Lemma builtin_opens cfg :
  builtin_cfg_ok cfg ->
  opens held no_socket (x ← wrapST "cannot create action"%go (NewAction cfg);
                        wrapST "cannot start action"%go (Action_Start x)) builtin_owns builtin_ready.
Proof.
  intros Hok w. destruct cfg as [view|parse lbs now proxy|Compile dir fastcgi settings];
    cbn [NewAction Action_Start builtin_lifecycle builtin_New]; unfold mbind, st_bind, wrapST, lift;
    cbn [builtin_cfg_ok] in Hok.
  - destruct view as [[]|e| |]; cbn; try done.
    + split; [exact (eq_sym (left_id_L ∅ (⊎) (held w)))|done].
    + exists ∅. split; [apply no_socket_empty|exact (eq_sym (left_id_L ∅ (⊎) (held w)))].
  - destruct Hok as [Hok Hdistinct].
    pose proof (NewReverseProxyAction_completed parse lbs now proxy Hok) as Hc.
    pose proof (NewReverseProxyAction_stops parse lbs now proxy) as Hs.
    pose proof (NewReverseProxyAction_addresses parse lbs now proxy) as Hnd.
    destruct (NewReverseProxyAction parse lbs now proxy) as [a|e| |]; try done.
    + destruct (watch_clients_hold (client_addresses a) ∅ w (held w)) as (gs & w' & -> & Hw' & Hgs & Hdom).
      { by apply Hnd. }
      { done. }
      { unfold watchers_own. rewrite map_to_list_empty. exact (eq_sym (left_id_L ∅ (⊎) (held w))). }
      { by apply map_Forall_empty. }
      split; [exact Hw'|]. destruct (Hs a eq_refl) as (a' & Ha' & Hstop). split; [|done].
      exists a'. split; [done|]. intros address g Hg.
      destruct (Hdom address ltac:(by eexists)) as [Hin|[? Hin]]; [by apply Hstop|by rewrite lookup_empty in Hin].
    + exists ∅. split; [apply no_socket_empty|exact (eq_sym (left_id_L ∅ (⊎) (held w)))].
  - pose proof (NewFastCGIAction_completed Compile dir fastcgi settings Hok) as Hc.
    destruct (NewFastCGIAction Compile (Ret dir) fastcgi settings) as [a|e| |]; try done.
    2:{ exists ∅. split; [apply no_socket_empty|exact (eq_sym (left_id_L ∅ (⊎) (held w)))]. }
    destruct (bool_decide _).
    + destruct (call_outcome w) as [(w' & -> & Hw')|(e & w' & -> & Hw')]; cbn [wrap_error].
      * split; [by rewrite <- Hw'|]. split; [done|]. by intros r [= <-].
      * exists ∅. split; [apply no_socket_empty|]. rewrite Hw'. exact (eq_sym (left_id_L ∅ (⊎) (held w))).
    + split; [exact (eq_sym (left_id_L ∅ (⊎) (held w)))|]. done.
Qed.
Lemma disj_union_swap (A B C : gmultiset Resource) : A ⊎ (B ⊎ C) = B ⊎ (A ⊎ C).
Proof. by rewrite !(assoc_L (⊎)), (comm_L (⊎) A). Qed.

(** The table of servers of a service that runs. *)
Lemma service_runs_table K s :
  service_runs K s <->
  sv_stopClosed s = false /\ (forall log x, controlAPI s = Some (log, x) -> x <> None)
  /\ table_holds servers sv_held server_owns server_ready
       (control_owns s ⊎ (table_owns loadBalancers balancer_owns s ⊎ K)) s.
Proof.
  split.
  - intros [Ho Hc Hh Hr]. split; [done|]. split; [done|]. constructor; [|done].
    rewrite Hh. apply disj_union_swap.
  - intros (Ho & Hc & [Hh Hr]). constructor; [done|done| |done]. rewrite Hh. apply disj_union_swap.
Qed.

(** The parts the servers are not. *)
Lemma other_parts_owned s s' :
  rest_of_servers (loadBalancers s) (controlAPI s) (sv_stopClosed s) s' ->
  control_owns s' = control_owns s /\ table_owns loadBalancers balancer_owns s' = table_owns loadBalancers balancer_owns s.
Proof. intros (Hl & Hc & _). unfold control_owns, table_owns. by rewrite Hl, Hc. Qed.

Lemma service_runs_rest K s s' :
  service_runs K s -> rest_of_servers (loadBalancers s) (controlAPI s) (sv_stopClosed s) s' ->
  (forall K', table_holds servers sv_held server_owns server_ready K' s ->
              table_holds servers sv_held server_owns server_ready K' s') -> service_runs K s'.
Proof.
  rewrite !service_runs_table. intros (Ho & Hc & Ht) Hrest Hk. destruct (other_parts_owned _ _ Hrest) as [-> ->].
  destruct Hrest as (_ & Hc' & Ho'). rewrite Hc', Ho'. auto.
Qed.

Lemma rotate_server_runs K n ls s :
  service_runs K s -> servers s !! n = Some ls ->
  exists s', with_proto n Protocol_RotateLogFiles s = (Ret tt, s') /\ service_runs K s' /\ servers s' = servers s
    /\ frame sc_Name server_owns server_ready server_stoppable server_idle n s s'
    /\ server_stoppable s' n = server_stoppable s n.
Proof.
  intros Hrun Hls. destruct (sr_ready _ _ Hrun _ _ Hls) as (Hli & p & Hp & Hr & Hso).
  assert (forall K', sv_held s = server_owns s n ls ⊎ K' -> held (sv_world s) = protocol_owns p ⊎ (sockets_own ls ⊎ K')) as Hown.
  { intros K' HK. unfold sv_held, server_owns in HK. rewrite Hp in HK. rewrite HK. cbn. multiset_solver. }
  destruct (protocol_rotates (sv_world s) p
    (sockets_own ls ⊎ (owns_all (fun '(n, b) => server_owns s n b) (map_to_list (delete n (servers s)))
                       ⊎ (control_owns s ⊎ (table_owns loadBalancers balancer_owns s ⊎ K)))) Hr) as (w' & p' & E & Hr' & Hw' & Hso' & Hst').
  { apply Hown. rewrite (sr_held _ _ Hrun), (table_owns_delete servers server_owns s n ls Hls). multiset_solver. }
  unfold with_proto. rewrite Hp, E. eexists. split; [reflexivity|].
  split; [|split; [done|split; [apply server_frame|by apply server_stoppable_insert with p]]].
  apply (service_runs_rest K s); [done|done|]. intros K' Ht.
  apply (table_change sc_Name servers sv_held server_owns server_ready server_stoppable server_idle n ls K' s); try done.
  - apply server_frame.
  - split; [done|]. exists p'. cbn [protos]. rewrite lookup_insert_eq, Hso'. done.
  - intros K2 HK2. unfold sv_held, server_owns at 1. cbn [sv_world protos]. rewrite lookup_insert_eq. cbn.
    specialize (Hown _ HK2).
    assert (sockets_own ls ⊎ (owns_all (fun '(n, b) => server_owns s n b) (map_to_list (delete n (servers s)))
             ⊎ (control_owns s ⊎ (table_owns loadBalancers balancer_owns s ⊎ K))) = sockets_own ls ⊎ K2) as Heq.
    { apply (inj (protocol_owns p ⊎.)). rewrite <- Hown.
      pose proof (sr_held _ _ Hrun) as Hh. rewrite (table_owns_delete servers server_owns s n ls Hls) in Hh.
      unfold sv_held, server_owns at 1 in Hh. rewrite Hp in Hh. rewrite Hh. cbn. multiset_solver. }
    rewrite Hw', Heq. multiset_solver.
Qed.

(** A signal rotates the logs of every server; the service goes on. *)
Lemma rotateLogFiles_runs K order s :
  service_runs K s ->
  exists s', rotateLogFiles order s = (Ret tt, s') /\ service_runs K s' /\ servers s' = servers s
    /\ (forall n, server_stoppable s' n = server_stoppable s n)
    /\ forall cfg, servers s !! sc_Name cfg = None -> server_idle s cfg -> server_idle s' cfg.
Proof.
  revert s. induction order as [|n order IH]; intros s Hrun; cbn [rotateLogFiles]; [by exists s|].
  erewrite st_bind_ret by reflexivity. destruct (servers s !! n) as [ls|] eqn:Hls.
  - destruct (rotate_server_runs K n ls s Hrun Hls) as (s1 & E & Hrun1 & Hs1 & Hf & Hst). rewrite (st_bind_ret _ _ _ _ _ E).
    destruct (IH s1 Hrun1) as (s2 & E2 & Hrun2 & Hs2 & Hst2 & Hi2). exists s2. split; [done|]. split; [done|].
    split; [congruence|]. split.
    + intros n'. rewrite Hst2. destruct (decide (n' = n)) as [->|Hne]; [done|]. by apply (fr_stoppable _ _ _ _ _ _ _ _ Hf).
    + intros cfg Hn Hc. apply Hi2; [by rewrite Hs1|]. apply (fr_fresh _ _ _ _ _ _ _ _ Hf); [congruence|done].
  - erewrite st_bind_ret by reflexivity. by apply IH.
Qed.

(** What holds after any events: the servers that wait for a restart can be started, and
    only those started again may not be stoppable. *)
Record lives (cfgs : list ServerCfg) (K : gmultiset Resource) (s : Service P) (h : History) : Prop := {
  li_runs : exists L, no_socket L /\ (abandoned h = [] -> L = ∅) /\ service_runs (L ⊎ K) s;
  li_failed : forall cfg, cfg ∈ cfgs -> sc_Name cfg ∈ failed h -> servers s !! sc_Name cfg = None /\ server_idle s cfg;
  li_stoppable : forall n, is_Some (servers s !! n) -> server_stoppable s n = false -> n ∈ restarted h
}.

Lemma servers_rest_table K s s' :
  service_runs K s -> rest_of_servers (loadBalancers s) (controlAPI s) (sv_stopClosed s) s' ->
  forall K', table_holds servers sv_held server_owns server_ready
    (K' ⊎ (control_owns s ⊎ (table_owns loadBalancers balancer_owns s ⊎ K))) s' -> service_runs (K' ⊎ K) s'.
Proof.
  intros Hrun Hrest K' Ht. apply service_runs_table. destruct (other_parts_owned _ _ Hrest) as [-> ->].
  apply service_runs_table in Hrun as (Ho & Hc & _). destruct Hrest as (_ & Hc' & Ho'). rewrite Hc', Ho'.
  split; [done|]. split; [done|].
  rewrite (disj_union_swap (table_owns loadBalancers balancer_owns s) K' K), (disj_union_swap (control_owns s) K').
  exact Ht.
Qed.

Lemma startServer_keeps lbs c b cfg : keeps (rest_of_servers lbs c b) (startServer cfg).
Proof.
  apply keeps_bind; [apply keeps_gets|]. intros m. destruct (bool_decide _); [by intros s|].
  apply keeps_bind; [apply keeps_wrap, with_proto_keeps|]. intros ls. by apply keeps_modify.
Qed.

Lemma stopServer_keeps lbs c b n : keeps (rest_of_servers lbs c b) (stopServer n).
Proof. apply stop_named_keeps; [done|]. intros. apply with_proto_keeps. Qed.

(** The failure of a server: it is stopped, and can be started again. *)
Lemma server_failed_lives cfgs K n s s' h :
  lives cfgs K s h -> is_Some (servers s !! n) -> stopServer n s = (Ret tt, s') ->
  lives cfgs K s' (mkHistory ({[n]} ∪ failed h) (restarted h) (abandoned h)).
Proof.
  intros [(L & HL & Hab & Hrun) Hfailed Hstop] Hn E.
  pose proof (proj1 (service_runs_table _ _) Hrun) as (_ & _ & Ht).
  destruct (server_stoppable s n) eqn:Hst.
  2:{ pose proof (stop_named_stuck sc_Name servers set_servers run_server halt_server sv_held server_owns server_ready
        server_stoppable server_idle server_laws n _ s Ht Hn Hst) as Hp. unfold stopServer in E. by rewrite E in Hp. }
  destruct (stop_named_spec sc_Name servers set_servers run_server halt_server sv_held server_owns server_ready
    server_stoppable server_idle server_laws n _ s Ht (fun _ => Hst)) as (s1 & E1 & Ht1 & Hg & Hf & Hfresh).
  unfold stopServer in E. rewrite E in E1. injection E1 as <-.
  pose proof (stopServer_keeps (loadBalancers s) (controlAPI s) (sv_stopClosed s) n s ltac:(done)) as Hk.
  unfold stopServer in Hk. rewrite E in Hk. constructor; cbn [abandoned failed restarted].
  - exists L. split; [done|]. split; [done|]. rewrite <- (left_id_L ∅ (⊎) (L ⊎ K)).
    apply (servers_rest_table _ s); [done|done|]. by rewrite (left_id_L ∅ (⊎)).
  - intros cfg Hcfg Hin. rewrite Hg. destruct (decide (sc_Name cfg = n)) as [He|He].
    + rewrite He. split; [apply lookup_delete_eq|by apply Hfresh].
    + destruct (Hfailed cfg Hcfg ltac:(set_solver)) as [Hnone Hi]. rewrite lookup_delete_ne by done.
      split; [done|]. by apply (fr_fresh _ _ _ _ _ _ _ _ Hf).
  - intros n' Hn' Hs'. rewrite Hg in Hn'. apply lookup_delete_is_Some in Hn' as [Hne Hn'].
    apply Hstop; [done|]. by rewrite <- (fr_stoppable _ _ _ _ _ _ _ _ Hf n').
Qed.

(** A restart: the server is in the table again, or is given up and may leave what its
    protocol did not give back. *)
Lemma server_restarted_lives cfgs K cfg s h :
  lives cfgs K s h -> cfg ∈ cfgs -> sc_Name cfg ∈ failed h ->
  match startServer cfg s with
  | (Ret _, s') => lives cfgs K s' (mkHistory (failed h ∖ {[sc_Name cfg]}) (sc_Name cfg :: restarted h) (abandoned h))
  | (Throw _, s') => lives cfgs K s' (mkHistory (failed h ∖ {[sc_Name cfg]}) (restarted h) (sc_Name cfg :: abandoned h))
  | _ => False
  end.
Proof.
  intros [(L & HL & Hab & Hrun) Hfailed Hstop] Hcfg Hin.
  pose proof (proj1 (service_runs_table _ _) Hrun) as (_ & _ & Ht).
  destruct (Hfailed cfg Hcfg Hin) as [Hnone Hidle].
  pose proof (start_named_spec sc_Name servers set_servers run_server halt_server "cannot start server"%go sv_held
    server_owns server_ready server_stoppable server_idle server_laws cfg _ s Ht (fun _ => Hidle)) as Hs.
  pose proof (startServer_keeps (loadBalancers s) (controlAPI s) (sv_stopClosed s) cfg s ltac:(done)) as Hk.
  unfold startServer in *. destruct (start_named _ _ _ _ _ cfg s) as [[[]|e| |] s']; cbn [snd] in Hk; try done.
  - destruct Hs as (Ht' & _ & (b & Hg) & Hf & Hst). constructor; cbn [abandoned failed restarted].
    + exists L. split; [done|]. split; [done|]. rewrite <- (left_id_L ∅ (⊎) (L ⊎ K)).
      apply (servers_rest_table _ s); [done|done|]. by rewrite (left_id_L ∅ (⊎)).
    + intros c Hc Hin'. assert (sc_Name c <> sc_Name cfg) as Hne by set_solver.
      destruct (Hfailed c Hc ltac:(set_solver)) as [Hnone' Hi]. rewrite Hg, lookup_insert_ne by done.
      split; [done|]. by apply (fr_fresh _ _ _ _ _ _ _ _ Hf).
    + intros n Hn Hs'. apply elem_of_cons. destruct (decide (n = sc_Name cfg)) as [->|Hne]; [by left|right].
      rewrite Hg, lookup_insert_ne in Hn by done. apply Hstop; [done|].
      by rewrite <- (fr_stoppable _ _ _ _ _ _ _ _ Hf n).
  - destruct Hs as ((L' & HL' & Ht') & Hg & Hf & Hst & Hfresh). constructor; cbn [abandoned failed restarted].
    + exists (L' ⊎ L). split; [by apply no_socket_union|]. split; [done|]. rewrite <- (assoc_L (⊎)).
      by apply (servers_rest_table _ s).
    + intros c Hc Hin'. destruct (Hfailed c Hc ltac:(set_solver)) as [Hnone' Hi]. rewrite Hg. split; [done|]. by apply Hfresh.
    + intros n Hn Hs'. rewrite Hg in Hn. apply Hstop; [done|]. destruct (decide (n = sc_Name cfg)) as [->|Hne].
      * by destruct Hn as [? Hn]; rewrite Hnone in Hn.
      * by rewrite <- (fr_stoppable _ _ _ _ _ _ _ _ Hf n).
Qed.

Lemma service_events_live cfgs K s s' h h' :
  lives cfgs K s h -> rtc (service_event cfgs) (s, h) (s', h') -> lives cfgs K s' h'.
Proof.
  intros Hl Hev. remember (s, h) as st eqn:E. remember (s', h') as st' eqn:E'. revert s h E Hl.
  induction Hev as [st|st1 st2 st3 Hstep _ IH]; intros s h E Hl; [congruence|]. subst st1 st3.
  destruct st2 as [s2 h2]. apply (IH eq_refl s2 h2 eq_refl). clear IH.
  inversion Hstep as [order ? ? ? Er|n ? ? ? Hn Es|cfg ? ? ? Hc Hf Es|cfg e ? ? ? Hc Hf Es]; subst.
  - destruct Hl as [(L & HL & Hab & Hrun) Hfailed Hstop].
    destruct (rotateLogFiles_runs _ order s Hrun) as (s4 & E4 & Hrun4 & Hs4 & Hst4 & Hi4). rewrite Er in E4.
    injection E4 as <-. constructor; [by exists L| |].
    + intros cfg Hc Hf. destruct (Hfailed cfg Hc Hf) as [Hn Hi]. rewrite Hs4. split; [done|by apply Hi4].
    + intros n. rewrite Hs4, Hst4. apply Hstop.
  - by eapply server_failed_lives.
  - pose proof (server_restarted_lives cfgs K cfg s h Hl Hc Hf) as Hr. by rewrite Es in Hr.
  - pose proof (server_restarted_lives cfgs K cfg s h Hl Hc Hf) as Hr. by rewrite Es in Hr.
Qed.
(* ===== verification/HttpViews.v ===== *)
(** * Views and the status action (pkg/boulevard/templates.go; pkg/protocols/http: view.go,
      action_status.go, request_context.go)

    The templates of a file system, the view that renders data as JSON, text or HTML,
    and the action that shows the status of the servers.  The template packages and
    [encoding/json] are parameters. *)

From S2P Require Import Prelude GoStrings HttpHeader FormatString HttpPath HttpMedia HttpContext HttpAuth HttpHandler.
From S2P Require Import HttpServer HttpActions.

(** ** The functions of the templates *)

(** A rune is the text that encodes it; the size of a slice that is made is not negative. *)
Definition charString (c : gostring) (n : Z) : outcome gostring :=
  if n <? 0 then Panic else Ret (concat (repeat c (Z.to_nat n))).

Definition sum (ns : list Z) : Z := foldl (fun total i => i64 (total + i)) 0 ns.

Lemma sum_exact ns : Forall (fun i => 0 <= i) ns -> foldr Z.add 0 ns < 2 ^ 63 -> sum ns = foldr Z.add 0 ns.
Proof.
  intros Hi Hb. unfold sum.
  assert (forall acc, 0 <= acc -> acc + foldr Z.add 0 ns < 2 ^ 63 ->
            foldl (fun total i => i64 (total + i)) acc ns = acc + foldr Z.add 0 ns) as Hacc.
  2: { by rewrite Hacc. }
  clear Hb. induction Hi as [|i ns Hi His IH]; intros acc Ha Hb; cbn [foldl foldr] in *; [lia|].
  assert (0 <= foldr Z.add 0 ns) by (clear -His; induction His; cbn; lia).
  rewrite i64_small by lia. rewrite IH by lia. lia.
Qed.

(** ** Sorted names *)

(** [slices.Sorted(maps.Keys(table))] and the lookup of each key. *)
Definition sorted_values {V} (table : gmap gostring V) : list V :=
  omap (fun name : gostring => table !! name) (merge_sort string_le (map fst (map_to_list table))).

Lemma sorted_values_spec {V} (table : gmap gostring V) :
  exists names, StronglySorted string_le names /\ NoDup names
    /\ (forall n, n ∈ names <-> is_Some (table !! n))
    /\ Forall2 (fun n v => table !! n = Some v) names (sorted_values table).
Proof.
  set (names := merge_sort string_le (map fst (map_to_list table))).
  assert (names ≡ₚ map fst (map_to_list table)) as Hp by apply merge_sort_Permutation.
  assert (forall n, n ∈ names <-> is_Some (table !! n)) as Hin.
  { intros n. rewrite Hp. unfold is_Some. split.
    - intros ([n' v] & -> & Hv)%list_elem_of_fmap. exists v. by apply elem_of_map_to_list.
    - intros [v Hv]. apply list_elem_of_fmap. exists (n, v). split; [done|]. by apply elem_of_map_to_list. }
  exists names. split; [apply Sorted_StronglySorted; [apply _|apply (Sorted_merge_sort _)]|].
  split; [rewrite Hp; apply NoDup_fst_map_to_list|]. split; [exact Hin|].
  unfold sorted_values. fold names. assert (forall n, n ∈ names -> is_Some (table !! n)) as Hall by (intros n; apply Hin).
  clearbody names. clear -Hall. induction names as [|n names IH]; [constructor|]. cbn [omap list_omap].
  destruct (Hall n ltac:(by left)) as [v Hv]. rewrite Hv. constructor; [done|]. apply IH. intros n' Hn. apply Hall. by right.
Qed.

(** ** Logging the variables of a request *)

Class GoRunes := { RuneCountInString : gostring -> nat }.

(** The verb [%-*s]. *)
Definition pad_right `{GoRunes} (width : nat) (s : gostring) : gostring :=
  s ++ repeat " "%char (width - RuneCountInString s).

(** [RequestContext.LogVariables]: what it logs. *)
Definition variable_lines `{GoRunes} (vs : vars) : list gostring :=
  let keys := merge_sort string_le (map fst (map_to_list vs)) in
  let width := foldr (fun key w => Nat.max (length key) w) 0%nat keys in
  map (fun key : gostring => "  "%go ++ pad_right width key ++ "  "%go ++ default [] (vs !! key)) keys.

_Problem details_.
Among the entries above, find the line with "unfold stopServer in E. rewrite" and the line with "- exists L."; give again exactly these two lines and all lines between them.

_Response to the exercise_.
  unfold stopServer in E. rewrite E in E1. injection E1 as <-.
  pose proof (stopServer_keeps (loadBalancers s) (controlAPI s) (sv_stopClosed s) n s ltac:(done)) as Hk.
  unfold stopServer in Hk. rewrite E in Hk. constructor; cbn [abandoned failed restarted].
  - exists L. split; [done|]. split; [done|]. rewrite <- (left_id_L ∅ (⊎) (L ⊎ K)).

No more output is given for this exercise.